Karat had jumped into the fray against Ramdev last May after over a hundred workers were sacked from his Divya Yoga Pharmacy in Haridwar. While demanding better wages, they had also alleged that the medicines prepared in the pharmacy contained animal parts. Karat landed up in Haridwar the next month to lend support to the employees' demonstration and sought a probe into their allegations and also demanded that the pharmacy should be brought under the Factories Act.
 
Six months later, she came out with purported lab reports vindicating the employees' allegations. The Health Ministry has since sought to steer clear of any controversy arguing that it did not know the origin of the samples of medicines given by the CPI(M) leader.
 
Born in a half-Punjabi, half-Bengali family in 1947, Karat was educated in elite institutions like Welham's College in Dehradun and Miranda House in New Delhi before taking up a job with Air-India in London and it was there that she got attracted to Marxism.
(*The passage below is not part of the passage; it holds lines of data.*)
(* ===== verification/JobModel.v ===== *)
(** * Durable jobs: shards, queues and the shard store

    Models [packages/durable-jobs/src/job-model.ts], [memory-job-shard-store.ts]
    with the interface of [job-shard-store.ts], the limiter of
    [shard-executor.ts] and the claim budgets of [local-durable-job-manager.ts].
    The payload a handler gets is a type of its own. Times are milliseconds; the
    one division of the claim budget is done in the binary64 of the language. *)
From Stdlib Require Import String SpecFloat.
From stdpp Require Import prelude gmap strings list sorting.
From S2P Require Import Prelude JsMap Ids.
Open Scope Z_scope.

(** ** Binary64 *)

Definition to_number (z : Z) : spec_float := binary_normalize 53 1024 z 0 false.
Definition divide : spec_float → spec_float → spec_float := SFdiv 53 1024.
Definition times : spec_float → spec_float → spec_float := SFmul 53 1024.
(** [Math.trunc] of a finite number. *)
Definition trunc (x : spec_float) : Z :=
  match x with
  | S754_finite negative m e =>
      let a := if decide (0 <= e) then Z.shiftl (Zpos m) e else Z.shiftr (Zpos m) (- e) in
      if negative then - a else a
  | _ => 0
  end.

(** ** Shards and budgets *)

(** None where it throws. *)
Definition shardKeyFor (dueTimeMs shardDurationMs : Z) : option Z :=
  if bool_decide (shardDurationMs <= 0) then None else Some (dueTimeMs / shardDurationMs).
Definition shardStartMs (shardKey shardDurationMs : Z) : Z := shardKey * shardDurationMs.

Definition defaultShouldRetry (dequeueCount : Z) : option Duration :=
  if bool_decide (5 <= dequeueCount) then None
  else Some (mkDuration None (Some (2 ^ dequeueCount)) None None None).

Definition claimBudget (pendingUnclaimed budget : Z) : Z :=
  if bool_decide (budget <= 0) then 0 else Z.min (Z.max 0 pendingUnclaimed) budget.

Definition UNLIMITED_CLAIM_BUDGET : Z := 2 ^ 53 - 1.
Definition computeClaimBudget (rampUpDurationMs initialBudget maxBudget elapsedMs totalClaimedShards : Z) : Z :=
  if bool_decide (rampUpDurationMs <= 0) then UNLIMITED_CLAIM_BUDGET
  else if bool_decide (rampUpDurationMs <= elapsedMs) then UNLIMITED_CLAIM_BUDGET
  else
    let fraction := divide (to_number elapsedMs) (to_number rampUpDurationMs) in
    let budget := initialBudget + trunc (times fraction (to_number (maxBudget - initialBudget))) in
    Z.max 0 (budget - totalClaimedShards).

(** ** The limiter of a silo *)

Record Limiter := mkLimiter { limit_max : Z; inUse : Z }.
Definition saturated (l : Limiter) : bool := bool_decide (limit_max l - inUse l <= 0).
Definition tryAcquire (l : Limiter) : option Limiter :=
  if bool_decide (limit_max l <= inUse l) then None else Some (mkLimiter (limit_max l) (inUse l + 1)).
Definition Limiter_release (l : Limiter) : Limiter :=
  if bool_decide (0 < inUse l) then mkLimiter (limit_max l) (inUse l - 1) else l.

Section jobs.
Context {M : Type}.

Record DurableJob := mkJob {
  job_id : string; job_name : string; dueTime : Z; job_target : GrainId; job_shard : Z; metadata : M }.

(** ** The queue of a shard *)

Record QueuedJob := mkQueued { q_id : string; dueMs : Z; dequeueCount : Z; payload : DurableJob }.
Definition set_dueMs (d : Z) (j : QueuedJob) : QueuedJob := mkQueued (q_id j) d (dequeueCount j) (payload j).
Definition set_dequeueCount (n : Z) (j : QueuedJob) : QueuedJob := mkQueued (q_id j) (dueMs j) n (payload j).

Record JobQueue := mkQueue { q_jobs : list (string * QueuedJob); liveIds : gset string }.
Definition empty_queue : JobQueue := mkQueue [] ∅.
Definition queue_size (q : JobQueue) : nat := length (q_jobs q).

Definition queue_add (j : QueuedJob) (q : JobQueue) : JobQueue :=
  mkQueue (jm_set (q_id j) j (q_jobs q)) ({[q_id j]} ∪ liveIds q).
Definition queue_cancel (id : string) (q : JobQueue) : JobQueue * bool :=
  (mkQueue (jm_delete id (q_jobs q)) (liveIds q ∖ {[id]}), jm_has id (q_jobs q)).
Definition earlier (acc : option Z) (j : QueuedJob) : option Z :=
  match acc with
  | None => Some (dueMs j)
  | Some e => if bool_decide (dueMs j < e) then Some (dueMs j) else acc
  end.
Definition nextDueMs (q : JobQueue) : option Z := foldl earlier None (jm_values (q_jobs q)).
Definition due_before (a b : QueuedJob) : bool := bool_decide (dueMs a < dueMs b).
Definition dequeueDue (nowMs : Z) (q : JobQueue) : JobQueue * list QueuedJob :=
  let due := sort_by due_before (filter (λ j, dueMs j <= nowMs) (jm_values (q_jobs q))) in
  (mkQueue (foldl (λ m j, jm_delete (q_id j) m) (q_jobs q) due) (liveIds q), due).
Definition retryLater (j : QueuedJob) (delay : Duration) (nowMs : Z) (q : JobQueue) : JobQueue :=
  if bool_decide (q_id j ∈ liveIds q)
  then mkQueue (jm_set (q_id j) (set_dueMs (nowMs + durationToMs delay) j) (q_jobs q)) (liveIds q)
  else q.

(** ** The shard store *)

Record ShardRecord := mkShard {
  shardKey : Z; owner : option string; adoptedCount : Z; poisoned : bool }.
Record Entry := mkEntry {
  e_job : DurableJob; e_dequeueCount : Z; e_dueTime : Z; e_runId : option string; e_completed : option bool }.
Record ShardState := mkState { record : ShardRecord; s_jobs : list (string * Entry) }.
(** The shards in the order in which they were first named. *)
Abbreviation Store := (list (Z * ShardState)).

Definition fresh_shard (k : Z) : ShardState := mkState (mkShard k None 0 false) [].
Definition shard (k : Z) (st : Store) : ShardState := default (fresh_shard k) (jm_get k st).
Definition set_jobs (f : list (string * Entry) → list (string * Entry)) (s : ShardState) : ShardState :=
  mkState (record s) (f (s_jobs s)).
(** [this.shards.get(shardKey)?.]: nothing when the shard is unknown. *)
Definition on_shard (k : Z) (f : ShardState → ShardState) (st : Store) : Store :=
  match jm_get k st with Some s => jm_set k (f s) st | None => st end.
Definition on_entry (k : Z) (id : string) (f : Entry → Entry) : Store → Store :=
  on_shard k (set_jobs (λ jobs, match jm_get id jobs with Some e => jm_set id (f e) jobs | None => jobs end)).

Definition persistAdd (j : DurableJob) (st : Store) : Store :=
  jm_set (job_shard j) (set_jobs (jm_set (job_id j) (mkEntry j 0 (dueTime j) None None)) (shard (job_shard j) st)) st.
Definition persistRemove (k : Z) (id : string) : Store → Store := on_shard k (set_jobs (jm_delete id)).
Definition persistRetry (k : Z) (id : string) (due count : Z) : Store → Store :=
  on_entry k id (λ e, mkEntry (e_job e) count due (e_runId e) (e_completed e)).
Definition persistRunStart (k : Z) (id runId : string) : Store → Store :=
  on_entry k id (λ e, mkEntry (e_job e) (e_dequeueCount e) (e_dueTime e) (Some runId) (Some false)).
Definition persistRunComplete (k : Z) (id runId : string) : Store → Store :=
  on_entry k id (λ e, if bool_decide (e_runId e = Some runId)
    then mkEntry (e_job e) (e_dequeueCount e) (e_dueTime e) (e_runId e) (Some true) else e).
Definition readJobs (k : Z) (st : Store) : list Entry :=
  match jm_get k st with Some s => jm_values (s_jobs s) | None => [] end.
Definition listShards (st : Store) : list ShardRecord :=
  record <$> filter (λ s, length (s_jobs s) ≠ 0%nat) (jm_values st).

Definition set_record (r : ShardRecord) (s : ShardState) : ShardState := mkState r (s_jobs s).
Definition with_owner (o : option string) (r : ShardRecord) : ShardRecord :=
  mkShard (shardKey r) o (adoptedCount r) (poisoned r).
(** [claimShard]; asking for a shard names it. *)
Definition claimShard (k : Z) (me : string) (adoptFromDead : list string) (maxAdoptedCount : Z) (st : Store)
    : Store * option ShardRecord :=
  let s := shard k st in
  let r := record s in
  let put r := jm_set k (set_record r s) st in
  if poisoned r then (put r, None)
  else if bool_decide (owner r = Some me) then (put r, Some r)
  else
    let unowned := bool_decide (owner r = None) in
    let ownerDead := match owner r with Some o => bool_decide (o ∈ adoptFromDead) | None => false end in
    if negb unowned && negb ownerDead then (put r, None)
    else
      let r := if ownerDead then mkShard (shardKey r) (owner r) (adoptedCount r + 1) (poisoned r) else r in
      if ownerDead && bool_decide (maxAdoptedCount < adoptedCount r)
      then (put (mkShard (shardKey r) None (adoptedCount r) true), None)
      else (put (with_owner (Some me) r), Some (with_owner (Some me) r)).
Definition releaseShard (k : Z) (me : string) : Store → Store :=
  on_shard k (λ s, if bool_decide (owner (record s) = Some me) then set_record (with_owner None (record s)) s else s).

(** ** The earliest job *)

Lemma nextDueMs_spec q :
  match nextDueMs q with
  | None => q_jobs q = []
  | Some d => (∃ j, j ∈ jm_values (q_jobs q) ∧ dueMs j = d) ∧ ∀ j, j ∈ jm_values (q_jobs q) → d <= dueMs j
  end.
Proof.
  unfold nextDueMs. assert (Hgen : ∀ l acc, match foldl earlier acc l with
    | None => acc = None ∧ l = []
    | Some d => (acc = Some d ∨ ∃ j, j ∈ l ∧ dueMs j = d) ∧ (∀ a, acc = Some a → d <= a) ∧ ∀ j, j ∈ l → d <= dueMs j end).
  { induction l as [|j l IH]; intros acc; simpl.
    - destruct acc; [|done]. split_and!; [by left|naive_solver lia|by intros j ?%not_elem_of_nil].
    - specialize (IH (earlier acc j)). destruct (foldl earlier _ l) as [d|].
      + destruct IH as (H1 & H2 & H3).
        assert (He : ∃ e, earlier acc j = Some e ∧ e <= dueMs j ∧ (∀ a, acc = Some a → e <= a) ∧ (acc = Some e ∨ e = dueMs j)).
        { unfold earlier. destruct acc as [a|]; [case_bool_decide|]; eexists; (split; [done|]);
            split_and!; try naive_solver lia; first [by left|by right]. }
        destruct He as (e & He & Hej & Ha & Hor). specialize (H2 e He). split_and!.
        * destruct H1 as [H1|(j' & Hj' & Hd)]; [|right; exists j'; split; [by right|done]].
          rewrite He in H1. injection H1 as ->. destruct Hor as [H0| ->]; [by left|right; exists j; split; [by left|done]].
        * intros a Hacc. specialize (Ha a Hacc). lia.
        * intros j' [->|Hj']%elem_of_cons; [lia|by apply H3].
      + destruct IH as [H1 _]. unfold earlier in H1. destruct acc; [case_bool_decide|]; done. }
  specialize (Hgen (jm_values (q_jobs q)) None). destruct (foldl _ _ _) as [d|].
  - destruct Hgen as ([H0|H0] & _ & ?); [done|done].
  - destruct Hgen as [_ Hn]. by apply fmap_nil_inv in Hn.
Qed.

Lemma nextDueMs_sub q q' d : (∀ j, j ∈ jm_values (q_jobs q') → j ∈ jm_values (q_jobs q)) →
  nextDueMs q' = Some d → ∃ e, nextDueMs q = Some e ∧ e <= d.
Proof.
  intros Hsub Hd. pose proof (nextDueMs_spec q') as H'. rewrite Hd in H'. destruct H' as [(j & Hj & <-) _].
  pose proof (nextDueMs_spec q) as H. destruct (nextDueMs q) as [e|]; [exists e; split; [done|]; by apply H, Hsub|].
  apply Hsub in Hj. rewrite H in Hj. by apply not_elem_of_nil in Hj.
Qed.

(** ** Who owns a shard *)

Definition owner_of (k : Z) (st : Store) : option string := s ← jm_get k st; owner (record s).
(** No shard twice, each under its key. *)
Definition store_ok (st : Store) : Prop := jm_ok st ∧ ∀ k s, jm_get k st = Some s → shardKey (record s) = k.

Lemma shard_key k st : store_ok st → shardKey (record (shard k st)) = k.
Proof. intros [_ Hk]. unfold shard. destruct (jm_get k st) as [s|] eqn:Hs; [by apply Hk|done]. Qed.
Lemma shard_owner k st : owner (record (shard k st)) = owner_of k st.
Proof. unfold shard, owner_of. by destruct (jm_get k st). Qed.

Lemma put_shard_ok k s st : store_ok st → shardKey (record s) = k → store_ok (jm_set k s st).
Proof.
  intros [Hok Hk] Hs. split; [by apply jm_ok_set|]. intros k' s'. rewrite jm_get_set.
  case_decide as He; [intros [= <-]; congruence|apply Hk].
Qed.
Lemma put_shard_owner k k' s st :
  owner_of k' (jm_set k s st) = if decide (k = k') then owner (record s) else owner_of k' st.
Proof. unfold owner_of. rewrite jm_get_set. by case_decide. Qed.

(** A change of the jobs of a shard, or of an entry, leaves its record alone. *)
Lemma on_shard_jobs_ok k f st : store_ok st → store_ok (on_shard k (set_jobs f) st).
Proof.
  intros H. unfold on_shard. destruct (jm_get k st) as [s|] eqn:Hs; [|done].
  apply put_shard_ok; [done|]. exact (proj2 H _ _ Hs).
Qed.
Lemma on_shard_jobs_owner k k' f st : owner_of k' (on_shard k (set_jobs f) st) = owner_of k' st.
Proof.
  unfold on_shard. destruct (jm_get k st) as [s|] eqn:Hs; [|done]. rewrite put_shard_owner.
  case_decide; [subst k'|done]. unfold owner_of. by rewrite Hs.
Qed.
Lemma persistAdd_ok j st : store_ok st → store_ok (persistAdd j st).
Proof. intros H. apply put_shard_ok; [done|]. by apply shard_key. Qed.
Lemma persistAdd_owner j k st : owner_of k (persistAdd j st) = owner_of k st.
Proof. unfold persistAdd. rewrite put_shard_owner. case_decide; [subst k|done]. apply shard_owner. Qed.

Lemma releaseShard_ok k me st : store_ok st → store_ok (releaseShard k me st).
Proof.
  intros H. unfold releaseShard, on_shard. destruct (jm_get k st) as [s|] eqn:Hs; [|done].
  apply put_shard_ok; [done|]. apply (proj2 H) in Hs. by case_bool_decide.
Qed.
Lemma releaseShard_owner k k' me o st : o ≠ me → owner_of k' st = Some o → owner_of k' (releaseShard k me st) = Some o.
Proof.
  intros Hne Ho. unfold releaseShard, on_shard. destruct (jm_get k st) as [s|] eqn:Hs; [|done].
  rewrite put_shard_owner. case_decide as Hk; [subst k'|done]. unfold owner_of in Ho. rewrite Hs in Ho. simpl in Ho.
  rewrite bool_decide_false; [done|]. congruence.
Qed.

(** A claim that succeeds makes the silo the owner, and none takes a shard from
    the silo itself or from a silo that is not said to be dead. *)
Lemma claimShard_spec k me dead maxAdopted st : store_ok st →
  let '(st', res) := claimShard k me dead maxAdopted st in
  store_ok st' ∧ (is_Some res → owner_of k st' = Some me) ∧
  ∀ k' o, owner_of k' st = Some o → o = me ∨ o ∉ dead → owner_of k' st' = Some o.
Proof.
  intros H. unfold claimShard. set (s := shard k st).
  assert (Hk : shardKey (record s) = k) by by apply shard_key.
  assert (Hput : ∀ r, shardKey r = k → store_ok (jm_set k (set_record r s) st)) by (intros r Hr; by apply put_shard_ok).
  assert (Hsame : ∀ k' o, owner_of k' st = Some o → owner_of k' (jm_set k (set_record (record s) s) st) = Some o).
  { intros k' o Ho. rewrite put_shard_owner. case_decide; [subst k'|done]. simpl. unfold s. by rewrite shard_owner. }
  assert (Hs : owner (record s) = owner_of k st) by apply shard_owner.
  destruct (poisoned (record s)); [split_and!; [by apply Hput|by intros [? ?]|naive_solver]|].
  case_bool_decide as Hme.
  { split_and!; [by apply Hput| |naive_solver]. intros _. apply Hsame. congruence. }
  set (ownerDead := match owner (record s) with Some o => _ | None => _ end).
  destruct (negb (bool_decide (owner (record s) = None)) && negb ownerDead) eqn:Hfree;
    [split_and!; [by apply Hput|by intros [? ?]|naive_solver]|].
  assert (Hlose : ∀ o, owner_of k st = Some o → o = me ∨ o ∉ dead → False).
  { intros o Ho Hor. rewrite Ho in Hs. unfold ownerDead in Hfree. rewrite Hs in Hfree. simpl in Hfree.
    destruct Hor as [->|Hd]; [congruence|]. by rewrite bool_decide_false in Hfree by done. }
  assert (Hother : ∀ r k' o, owner_of k' st = Some o → o = me ∨ o ∉ dead → owner_of k' (jm_set k (set_record r s) st) = Some o).
  { intros r k' o Ho Hor. rewrite put_shard_owner. case_decide; [|done]. subst k'. by destruct (Hlose o Ho Hor). }
  set (r := if ownerDead then _ else _). assert (Hr : shardKey r = k) by (by destruct ownerDead).
  destruct (ownerDead && _); (split_and!; [by apply Hput| |intros k' o; by apply Hother]).
  - by intros [? ?].
  - intros _. rewrite put_shard_owner. by rewrite decide_True.
Qed.

Lemma listShards_owner r st : store_ok st → r ∈ listShards st → owner_of (shardKey r) st = owner r.
Proof.
  intros [Hok Hk] (s & -> & [_ ((k & s') & -> & Hin)%list_elem_of_fmap]%list_elem_of_filter)%list_elem_of_fmap.
  simpl. apply (jm_elem_get _ _ _ Hok) in Hin. rewrite (Hk _ _ Hin). unfold owner_of. by rewrite Hin.
Qed.

Lemma listShards_key r st : store_ok st → r ∈ listShards st → is_Some (jm_get (shardKey r) st).
Proof.
  intros [Hok Hk] (s & -> & [_ ((k & s') & -> & Hin)%list_elem_of_fmap]%list_elem_of_filter)%list_elem_of_fmap.
  simpl. apply (jm_elem_get _ _ _ Hok) in Hin. rewrite (Hk _ _ Hin). by eexists.
Qed.

End jobs.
She rose to join the central committee of the CPI(M) in 1995 but resigned three years later protesting against the under-representation of women in the decision-making bodies of the party. She returned to the central committee four years later, but not before the party had increased women's representation. Leading the All India Democratic Women's Association, Karat has been very vocal on women's issues. Last year, she created history by becoming the first woman to be a member of the party's decision-making body, the Politburo. Today, she could arguably be the best-known face among Communist leaders across the country "" the Ramdev episode has only increased this.